Immigration is something that has been with us for a long, long time. This is something that is going to keep happening. This is something that no state can completely stop forever. But unfortunately, for as long as I can remember, it’s something that has been politicized. There are many misunderstandings by people in the public. Especially since politicians have long and in different places used this topic for their short-term political advantage. So this is something that is repetitive. Nevertheless, when I meet immigrants every day, the realities of their lives and what they are going through are very different from what you hear from the mouths of politicians and from many media.
My research has tried to understand what happened in the past and what is going on in the streets now to try to improve our understanding of immigration. If you look at all kinds of data, there are far more opportunities born of migration than problems.
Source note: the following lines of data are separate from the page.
(** Recording an entry keeps the index: the key is indexed when nobody holds it. *)
Lemma updateEntry_spec key lePtr eff er t idx :
  indexed (mMultiOrderBook t) (mEntry t) idx → goodEntries (mEntry t) → (∀ e, lePtr = Some e → goodEntry key e) → (er = true → lePtr = None) →
  ∃ mob, updateEntry key lePtr eff er t = Ok (set_mMultiOrderBook mob (set_mEntry (recorded key lePtr er (mEntry t)) t)) ∧
    indexed mob (recorded key lePtr er (mEntry t)) (λ k, if decide (k = key) then eff = false else idx k).
Proof.
  intros H Hg Hle Her. pose proof (recorded_good key lePtr er _ Hg Hle Her) as Hg'. unfold updateEntry.
  destruct (offerKey key) as [k|] eqn:Ek.
  - assert (key = LEDGER_KEY k ∧ ∃ s i, k = KEY_OFFER s i) as (-> & s & i & ->) by (destruct key as [[]| |]; naive_solver).
    set (key := LEDGER_KEY (KEY_OFFER s i)) in *.
    assert (∃ old mob, match mEntry t !! key with Some (Some e) => findInOrderBook e t | _ => Ok None end = Ok old ∧
      removeFromOrderBook old t = set_mMultiOrderBook mob t ∧ indexed mob (mEntry t) (λ k, k ≠ key ∧ idx k)) as (old & mob & -> & Hr & Hi).
    { destruct (mEntry t !! key) as [[e|]|] eqn:Ee; [by apply (remove_indexed t key e idx); eauto| |];
        (exists None, (mMultiOrderBook t); split; [done|]; split; [by rewrite set_book_eta|]); eapply indexed_iff; try exact H;
        intros k e o H1 _; (split; [|tauto]; intros Hk; split; [|done]; intros E; rewrite E in H1; congruence). }
    cbn [obind]. rewrite Hr. clear Hr old.
    apply (indexed_other _ _ (recorded key lePtr er (mEntry t)) _ key) in Hi; [|intros; by apply recorded_ne|tauto].
    destruct lePtr as [e|].
    + assert (er = false) as -> by (destruct er; [by discriminate Her|done]). destruct eff.
      * exists mob. split; [by destruct t|]. eapply indexed_iff; [|exact Hi]. intros k e' o' _ _. case_decide; naive_solver.
      * destruct (Hle e eq_refl) as [Ht Go]. destruct (key_offerArm _ _ _ Ht) as (o & Eo & _ & _). rewrite Eo. cbn [obind].
        eexists. split; [by destruct t|]. simpl. eapply indexed_iff; [|eapply (add_indexed _ _ idx key); try done].
        -- intros k e' o' _ _. case_decide; naive_solver.
        -- unfold recorded. by rewrite lookup_insert_eq.
    + exists mob. split; [by destruct t|]. eapply indexed_iff; [|exact Hi]. intros k e' o' H1 _. case_decide as Hk; [|naive_solver].
      subst. unfold recorded in H1. destruct er; [by rewrite Hk, lookup_delete_eq in H1|by rewrite Hk, lookup_insert_eq in H1].
  - exists (mMultiOrderBook t). split; [by destruct t|]. intros P. destruct (H P) as [Hs Hc]. split; [done|]. intros d k. rewrite Hc.
    case_decide as Hk; [|by rewrite recorded_ne].
    split; intros (_ & e & o & H1 & H2 & _); exfalso.
    + destruct (Hg _ _ H1) as [Ht _]. rewrite (offerArm_key _ _ H2), Hk in Ht. by rewrite <- Ht in Ek.
    + destruct (Hg' _ _ H1) as [Ht _]. rewrite (offerArm_key _ _ H2), Hk in Ht. by rewrite <- Ht in Ek.
Qed.
End Owners.

#[global] Arguments recorded : simpl never.
(** Recording an entry that exists, and holding it *)
Lemma put_ok t p key e act :
  TInv t (view p) → mIsSealed t = false → goodEntry owner key e →
  (∀ k, k ≠ key → act !! k = mActive t !! k) → (∀ h, act !! key = Some h → h = EntryImpl) →
  ∃ t', updateEntryOf p key (Some e) (set_mActive act t) = Ok t' ∧ absT t' (view p) = withActive act (put key e (absT t (view p))) ∧
    TInv t' (view p) ∧ mChild t' = mChild t ∧ mIsSealed t' = false ∧ mActive t' = act ∧ mWorstBestOffer t' = mWorstBestOffer t.
Proof.
  intros HT Hs Hg Hact Hh. unfold updateEntryOf, updateEntryActive. simpl.
  destruct (record_ok t (view p) key (Some e) (negb (isNull (act !! key))) false act act (mConsistency t)) as (mob & E & HT'); try done.
  - by intros x [= <-].
  - by destruct (act !! key).
  - intros h Eh. rewrite (Hh h Eh). eauto.
  - rewrite E, after_eta. eexists. split; [done|]. split; [apply abs_put|]. done.
Qed.

Ltac start t p HT Hc Hp HL :=
  intros t p HT Hc Hp HL; unfold change, notSealed, throwIfSealed, throwIfChild, checkT;
  rewrite ?Hc; cbn [absT s_sealed s_view s_active s_activeHeader s_header s_consistency negb];
  destruct (mIsSealed t) eqn:Hs; cbn [negb obind]; [by auto|].

Lemma create_ok e : goodEntry owner (toKey e) e → implements rdone rdone (change (create e)) (screate e).
Proof.
  intros Hg. unfold create, screate. start t p HT Hc Hp HL. rewrite newest_shown.
  destruct (overlay (mEntry t) (view p) !! toKey e) eqn:Ek; cbn [isNull obind]; [done|].
  assert (mActive t !! toKey e = None) as Hna. { destruct (mActive t !! toKey e) eqn:E; [|done]. by destruct (active_shown t (view p) (toKey e) HT); rewrite ?E. }
  rewrite emplace_None by done.
  destruct (put_ok t p (toKey e) e (<[toKey e := EntryImpl]> (mActive t)) HT Hs Hg) as (t' & -> & Ha & HT' & Hc' & _).
  - intros k Hk. by rewrite lookup_insert_ne.
  - rewrite lookup_insert_eq. by intros h [= <-].
  - cbn [obind]. eexists. rewrite Ha. split_and!; try done. congruence.
Qed.

Lemma createOrUpdate_ok e : goodEntry owner (toKey e) e → implements rdone rdone (change (createOrUpdateWithoutLoading e)) (screateOrUpdate e).
Proof.
  intros Hg. unfold createOrUpdateWithoutLoading, screateOrUpdate. start t p HT Hc Hp HL.
  destruct (mActive t !! toKey e) eqn:Ek; cbn [isNull obind]; [done|].
  destruct (put_ok t p (toKey e) e (mActive t) HT Hs Hg) as (t' & E & Ha & HT' & Hc' & _); [done|by rewrite Ek|].
  rewrite set_active_eta in E. rewrite E. cbn [obind]. eexists. rewrite Ha. split_and!; try done. congruence.
Qed.

Lemma delete_active {V} (m : gmap InternalLedgerKey V) key :
  (∀ k, k ≠ key → delete key m !! k = m !! k) ∧ delete key m !! key = None.
Proof. split; [intros k Hk; by rewrite lookup_delete_ne|apply lookup_delete_eq]. Qed.

Lemma erase_ok key : implements rdone rdone (change (erase key)) (serase key).
Proof.
  unfold erase, serase. start t p HT Hc Hp HL. rewrite newest_shown.
  destruct (overlay (mEntry t) (view p) !! key) eqn:Ek; cbn [isNull negb obind]; [|done].
  destruct (delete_active (mActive t) key) as [D1 D2]. unfold updateEntryActive. rewrite getNewestVersion_view. cbn [isNull andb].
  destruct (record_ok t (view p) key None false (isNull (view p !! key)) (delete key (mActive t)) (mActive t) (mConsistency t)) as (mob & E & HT'); try done.
  - by destruct (view p !! key).
  - intros h Eh. congruence.
  - intros Hx. split; [done|]. intros _. destruct (view p !! key); [by right|by left].
  - rewrite set_active_eta in E. rewrite E. cbn [obind].
    assert (set_mActive (delete key (mActive (afterRecord key None (isNull (view p !! key)) mob t))) (afterRecord key None (isNull (view p !! key)) mob t) =
      set_mConsistency (mConsistency t) (set_mActive (delete key (mActive t)) (afterRecord key None (isNull (view p !! key)) mob t))) as -> by (by destruct t).
    eexists. rewrite abs_remove by (by destruct (view p !! key)). split_and!; done.
Qed.

Lemma eraseWithoutLoading_ok key : implements rdone rdone (change (eraseWithoutLoading key)) (seraseWithoutLoading key).
Proof.
  unfold eraseWithoutLoading, seraseWithoutLoading. start t p HT Hc Hp HL. destruct (delete_active (mActive t) key) as [D1 D2].
  destruct (record_ok t (view p) key None false false (delete key (mActive t)) (mActive t) EXTRA_DELETES) as (mob & E & HT'); try done.
  { intros h Eh. congruence. }
  rewrite set_active_eta in E. rewrite E. cbn [obind]. eexists. split; [|split_and!; [done|exact HT'|by destruct t]].
  change (delete key (mActive (afterRecord key None false mob t))) with (delete key (mActive t)). by rewrite abs_remove.
Qed.

Lemma load_ok key : implements REntry REntry (load key) (sload key).
Proof.
  unfold load, sload. start t p HT Hc Hp HL. destruct (mActive t !! key) eqn:Ek; cbn [isNull obind]; [done|]. rewrite newest_shown.
  destruct (overlay (mEntry t) (view p) !! key) as [e|] eqn:Ee; [|eauto 6]. rewrite emplace_None by done.
  destruct (put_ok t p key e (<[key := EntryImpl]> (mActive t)) HT Hs (shown_good t p key e HT HL Ee)) as (t' & -> & Ha & HT' & Hc' & _).
  - intros k Hk. by rewrite lookup_insert_ne.
  - rewrite lookup_insert_eq. by intros h [= <-].
  - cbn [obind]. eexists. rewrite Ha. split_and!; try done. congruence.
Qed.
(** *** Handles *)

Lemma recorded_same key le ent : ent !! key = Some le → recorded key le false ent = ent.
Proof. apply insert_id. Qed.

(** Changing who holds a key that is shown *)
Lemma rehold_ok t p key e eff act act0 :
  TInv t (view p) → mIsSealed t = false → overlay (mEntry t) (view p) !! key = Some e → goodEntry owner key e →
  (∀ k, k ≠ key → act !! k = mActive t !! k) → (eff = false ↔ act !! key = None) → (∀ h, act !! key = Some h → h = ConstEntryImpl e) →
  ∃ mob, updateEntryIfRecorded p key eff (set_mActive act0 t) = Ok (set_mMultiOrderBook mob (set_mActive act0 t)) ∧
    TInv (set_mActive act (set_mMultiOrderBook mob t)) (view p).
Proof.
  intros HT Hs Hsh Hg Hact Heff Hh. unfold updateEntryIfRecorded, updateEntryActive. cbn [mEntry set_mActive].
  destruct (mEntry t !! key) as [le|] eqn:El.
  - rewrite overlay_lookup, El in Hsh. subst le. cbn [isNull andb].
    destruct (record_ok t (view p) key (Some e) eff false act act0 (mConsistency t)) as (mob & E & HT'); try done.
    + by intros x [= <-].
    + intros h Eh. rewrite (Hh h Eh). eauto.
    + exists mob. unfold afterRecord in E, HT'. cbn [mEntry set_mActive] in E, HT'. rewrite (recorded_same _ _ _ El) in E, HT'.
      rewrite E. split; [by destruct t|]. by destruct t.
  - exists (mMultiOrderBook t). split; [by destruct t|]. destruct HT as [H1 H2 H3 H4 H5 H6 H7]. split; simpl; try done.
    + intros k Hk. destruct (decide (k = key)) as [->|Hne]; [by specialize (Hh _ Hk)|]. rewrite Hact in Hk by done. auto.
    + intros k e' Hk. destruct (decide (k = key)) as [->|Hne]; [specialize (Hh _ Hk); congruence|]. rewrite Hact in Hk by done. auto.
    + intros _. eapply indexed_iff; [|by apply H6]. intros k e' o Hk _. rewrite Hact; [done|]. congruence.
    + congruence.
Qed.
The latest census shows that if it were not for immigration, the American population would actually be declining. So there is a lot at stake in terms of available workers, yes?
Yes, although some people think that the decline in immigration is not a bad thing, especially if it means maintaining a white majority. Yet immigration is not about a “major replacement” conspiracy, but about maintaining a successful trajectory of economic growth, cultural viability, scientific and technical innovation. In the economic system in which we live, one of the most important ways in which the economy continues to grow is by introducing new labor. Cultural differences disappear over time and family generations. Furthermore, we are talking about changes around the edges. The vast majority, more than 80%, of the U.S. population is and will likely still be born in the United States.
Early in the pandemic, people were scared, and rightly so. It made sense to reduce air travel, border crossings and refugee resettlement. In the last few years, as a result of Title 42, which allows the government to ban the access of persons who may pose a health risk to ports of entry, even asylum seekers have been sent back to Mexico and made to wait there.
Nevertheless, in the US alone, we have lost more than a million people due to COVID-19. People are also worried about inflation. But inflation has also been exacerbated by COVID deaths, people staying out of the workforce and by declining immigration, all leading to a shortage of workers.
So in the last few years we have seen a significant decrease in migration while American couples have on average two children, which barely makes the population grow. Thus, the current population will not grow without immigration. Declining population growth also means a decline in economic growth and the influence of the US abroad. If that happens, you’ll be ready to make less money and spend more on goods and services. I do not think we are ready to be the norm. If we stop taking in immigrants, innovations, population and economic growth will take place in another part of the world.
In your nearly 20 years of research, what is one thing that will surprise someone who is not in the field you are studying?
It is important for everyone to know that most people do not want to leave their hometown. Most people want to keep up because this is where their loved ones, relatives and friends are. This is the place they know, and they have an attachment to the place. It takes a lot – like an invasion, hunger, a wonderful educational or professional opportunity – to want to leave your home.
Another thing that is important to know is that only about 3.5% of the world population live in a country other than where they were born. There are as many people moving within China as through international borders. Thus, international migration is a very important phenomenon for immigrants themselves – we are talking about the future of many individuals and families. But as far as the world population is concerned, it is a very small part. And it’s not because of immigration deterrents and border fences.
So we are talking about an exception. Unfortunately, politicians and people make it sound like this is the main problem.
People may think that immigrants are more likely to commit crime, but it is the opposite. Immigrants are much less likely to commit any crimes than US-born. They are also less likely to use drugs.
The border wall is a monument to intolerance and racism that actively stigmatizes people in the area. Anti-immigrant policies and speech are driven by national politics, scapegoats, misinformation and dramatic images about caravans, border camps and border crossings without providing the full context and real-life descriptions of reality. There are many myths surrounding migration, but when you look at the data qualitatively, quantitatively, in different societies, in different time periods, it is almost the opposite of what people think. Therefore, academic research on immigration is very important to correct the story.